Try prepending a space or a zero so that there are four characters before the first comma.
tmux select-layout ' 5ff,318x64,0,0{189x64,0,0,128x64,190,0[128x32,190,0,128x31,190,33]}'
tmux select-layout '05ff,318x64,0,0{189x64,0,0,128x64,190,0[128x32,190,0,128x31,190,33]}'
It is easy to overlook, but this extra padding is actually present in the list-windows
output. Here is an example with one extra space:
0: zsh* (3 panes) [193x46] [layout 71e,193x46,0,0{144x46,0,0,47,48x46,145,0[48x23,145,0,49,48x22,145,24,51]}] @44 (active)
And another with two extra spaces:
0: zsh* (3 panes) [193x46] [layout 49,193x46,0,0{81x46,0,0,47,111x46,82,0[111x23,82,0,49,111x22,82,24,51]}] @44 (active)
The above examples are from tmux 1.7, so they include an extra number for each pane as compared with your examples.
In general, you need to quote these layout strings to prevent the shell from interpreting
- the commas inside curly braces as “brace expansions” (e.g.
frob{ozz,nitz}
) and
- the square brackets as “pathname expansion” (i.e. like a
*.[ch]
glob/wildcard).
The quoting also makes it easy to include a space as the required padding.

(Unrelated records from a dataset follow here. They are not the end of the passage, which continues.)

Lemma st_bind_inv {S A B} (f : A -> st S B) (m : st S A) s y s' :
  (m ≫= f) s = Some (y, s') -> exists x s1, m s = Some (x, s1) /\ f x s1 = Some (y, s').
Proof. unfold mbind, st_bind. destruct (m s) as [[x s1]|]; [|done]. by exists x, s1. Qed.

Lemma st_bind_some {S A B} (f : A -> st S B) (m : st S A) s x s1 : m s = Some (x, s1) -> (m ≫= f) s = f x s1.
Proof. intros E. unfold mbind, st_bind. by rewrite E. Qed.
Lemma st_ret_inv {S A} (x y : A) (s s' : S) : (mret x : st S A) s = Some (y, s') -> y = x /\ s' = s.
Proof. by intros [= <- <-]. Qed.
Lemma st_gets_inv {S A} (f : S -> A) s y s' : st_gets f s = Some (y, s') -> y = f s /\ s' = s.
Proof. by intros [= <- <-]. Qed.
Lemma st_modify_inv {S} (f : S -> S) s y s' : st_modify f s = Some (y, s') -> s' = f s.
Proof. by intros [= <- <-]. Qed.
Lemma st_load_inv {S A} (o : option A) (s : S) y s' : st_load o s = Some (y, s') -> o = Some y /\ s' = s.
Proof. unfold st_load. destruct o; [|done]. by intros [= <- <-]. Qed.

Lemma st_bind_gets {S A B} (f : S -> A) (k : A -> st S B) s : (st_gets f ≫= k) s = k (f s) s.
Proof. done. Qed.
Lemma st_bind_modify {S B} (f : S -> S) (k : unit -> st S B) s : (st_modify f ≫= k) s = k tt (f s).
Proof. done. Qed.
Lemma st_bind_ret {S A B} (x : A) (k : A -> st S B) s : (mret x ≫= k) s = k x s.
Proof. done. Qed.
Lemma st_bind_assoc {S A B C} (m : st S A) (f : A -> st S B) (g : B -> st S C) s :
  ((m ≫= f) ≫= g) s = (m ≫= fun x => f x ≫= g) s.
Proof. unfold mbind, st_bind. by destruct (m s) as [[]|]. Qed.
Lemma st_bind_if {S A B} (b : bool) (m n : st S A) (k : A -> st S B) s :
  ((if b then m else n) ≫= k) s = if b then (m ≫= k) s else (n ≫= k) s.
Proof. by destruct b. Qed.
Lemma st_if {S A} (b : bool) (m n : st S A) s : (if b then m else n) s = if b then m s else n s.
Proof. by destruct b. Qed.
Lemma st_ret_eq {S A} (x : A) (s : S) : (mret x : st S A) s = Some (x, s).
Proof. done. Qed.
Lemma st_modify_eq {S} (f : S -> S) s : st_modify f s = Some (tt, f s).
Proof. done. Qed.

(** Runs code on a symbolic state up to the first test or call. *)
Ltac st_step H :=
  first [rewrite st_bind_gets in H | rewrite st_bind_modify in H | rewrite st_bind_ret in H
        | rewrite st_bind_assoc in H | rewrite st_bind_if in H | rewrite st_if in H
        | rewrite st_ret_eq in H | rewrite st_modify_eq in H]; cbn beta zeta in H.
Ltac st_run H := cbn beta zeta in H; repeat st_step H.

(** [m] started where [P] holds ends where [Q] holds of its result. *)
Definition has_post {S A} (P : S -> Prop) (m : st S A) (Q : A -> S -> Prop) : Prop :=
  forall s x s', P s -> m s = Some (x, s') -> Q x s'.

Section HasPost.
Context {S : Type}.
Implicit Types P : S -> Prop.

Lemma post_ret {A} P (x : A) (Q : A -> S -> Prop) : (forall s, P s -> Q x s) -> has_post P (mret x) Q.
Proof. intros H s y s' HP [= <- <-]. by apply H. Qed.

Lemma post_bind {A B} P (m : st S A) (f : A -> st S B) (R : A -> S -> Prop) (Q : B -> S -> Prop) :
  has_post P m R -> (forall x, has_post (R x) (f x) Q) -> has_post P (m ≫= f) Q.
Proof. intros Hm Hf s y s' HP (x & s1 & H1 & H2)%st_bind_inv. eapply Hf; [|exact H2]. by eapply Hm. Qed.

Lemma post_weaken {A} P P' (m : st S A) (Q Q' : A -> S -> Prop) :
  has_post P' m Q' -> (forall s, P s -> P' s) -> (forall x s, Q' x s -> Q x s) -> has_post P m Q.
Proof. intros H H1 H2 s x s' HP Hm. eapply H2, H; [by apply H1|done]. Qed.

Lemma post_gets {A} P (f : S -> A) (Q : A -> S -> Prop) : (forall s, P s -> Q (f s) s) -> has_post P (st_gets f) Q.
Proof. intros H s x s' HP [= <- <-]. by apply H. Qed.

Lemma post_modify P (f : S -> S) (Q : unit -> S -> Prop) : (forall s, P s -> Q tt (f s)) -> has_post P (st_modify f) Q.
Proof. intros H s x s' HP [= <- <-]. by apply H. Qed.

Lemma post_if {A} P (b : bool) (m n : st S A) Q :
  (b = true -> has_post P m Q) -> (b = false -> has_post P n Q) -> has_post P (if b then m else n) Q.
Proof. destruct b; auto. Qed.

End HasPost.

(** [m] started where [P] holds does not fail, and ends where [Q] holds of its
    result. *)
Definition st_safe {S A} (P : S -> Prop) (m : st S A) (Q : A -> S -> Prop) : Prop :=
  forall s, P s -> exists x s', m s = Some (x, s') /\ Q x s'.

Section StSafe.
Context {S : Type}.
Implicit Types P : S -> Prop.

Lemma safe_ret {A} P (x : A) (Q : A -> S -> Prop) : (forall s, P s -> Q x s) -> st_safe P (mret x) Q.
Proof. intros H s HP. exists x, s. split; [done|by apply H]. Qed.

Lemma safe_bind {A B} P (m : st S A) (f : A -> st S B) (R : A -> S -> Prop) (Q : B -> S -> Prop) :
  st_safe P m R -> (forall x, st_safe (R x) (f x) Q) -> st_safe P (m ≫= f) Q.
Proof.
  intros Hm Hf s HP. destruct (Hm s HP) as (x & s1 & E & HR). rewrite (st_bind_some f m s x s1 E). by apply Hf.
Qed.

(** The state is read: its value stays known. *)
Lemma safe_read {A B} P (g : S -> A) (f : A -> st S B) (Q : B -> S -> Prop) :
  (forall x, st_safe (fun s => P s /\ g s = x) (f x) Q) -> st_safe P (st_gets g ≫= f) Q.
Proof. intros H s HP. rewrite st_bind_gets. by apply (H (g s)). Qed.

Lemma safe_modify P (f : S -> S) (Q : unit -> S -> Prop) : (forall s, P s -> Q tt (f s)) -> st_safe P (st_modify f) Q.
Proof. intros H s HP. exists tt, (f s). split; [done|by apply H]. Qed.

Lemma safe_write {B} P (g : S -> S) (f : unit -> st S B) R (Q : B -> S -> Prop) :
  (forall s, P s -> R (g s)) -> st_safe R (f tt) Q -> st_safe P (st_modify g ≫= f) Q.
Proof. intros Hg Hf s HP. rewrite st_bind_modify. by apply Hf, Hg. Qed.

(** A value that is there is loaded. *)
Lemma safe_load {A} P (o : option A) (Q : A -> S -> Prop) :
  (forall s, P s -> exists x, o = Some x /\ Q x s) -> st_safe P (st_load o) Q.
Proof. intros H s HP. destruct (H s HP) as (x & -> & HQ). by exists x, s. Qed.

(** A computation on a part of the state. *)
Lemma safe_zoom {T A} (get : S -> T) (put : T -> S -> S) P (m : st T A) (Q : A -> S -> Prop) :
  (forall s0, st_safe (fun t => P s0 /\ t = get s0) m (fun x t => Q x (put t s0))) -> st_safe P (st_zoom get put m) Q.
Proof.
  intros H s HP. destruct (H s (get s) (conj HP eq_refl)) as (x & t & E & HQ).
  exists x, (put t s). unfold st_zoom. by rewrite E.
Qed.

Lemma safe_if {A} P (b : bool) (m n : st S A) Q :
  (b = true -> st_safe P m Q) -> (b = false -> st_safe P n Q) -> st_safe P (if b then m else n) Q.
Proof. destruct b; auto. Qed.

Lemma safe_weaken {A} P P' (m : st S A) (Q Q' : A -> S -> Prop) :
  st_safe P' m Q' -> (forall s, P s -> P' s) -> (forall x s, Q' x s -> Q x s) -> st_safe P m Q.
Proof. intros H H1 H2 s HP. destruct (H s (H1 s HP)) as (x & s' & E & HQ). eauto. Qed.

End StSafe.

(** Every run of [m] relates the states before and after it by [R]. *)
Definition st_rel {S A} (R : S -> S -> Prop) (m : st S A) : Prop :=
  forall s x s', m s = Some (x, s') -> R s s'.

Section StRel.
Context {S : Type} (R : S -> S -> Prop) `{!PreOrder R}.

Lemma rel_ret {A} (x : A) : st_rel R (mret x).
Proof. by intros s y s' [= <- <-]. Qed.

Lemma rel_bind {A B} (m : st S A) (f : A -> st S B) :
  st_rel R m -> (forall x, st_rel R (f x)) -> st_rel R (m ≫= f).
Proof. intros Hm Hf s y s' (x & s1 & H1 & H2)%st_bind_inv. by etrans; [eapply Hm|eapply Hf]. Qed.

The unintended globbing is unlikely to be a problem because you probably do not have any files that would match these commas-and-digits strings and most shells are configured (by default) to treat unmatched globs as literal strings (they are passed to the command in an unmodified form). The brace expansion, however, is always a problem (in shells that support it) because the shell will expand the layout string into multiple arguments. select-layout
is showing you its usage message because it received too many arguments (after the shell performed brace expansion on the layout string).
usage: select-layout [-np] [-t target-window] [layout-name]
. So it's not behaving properly without them either.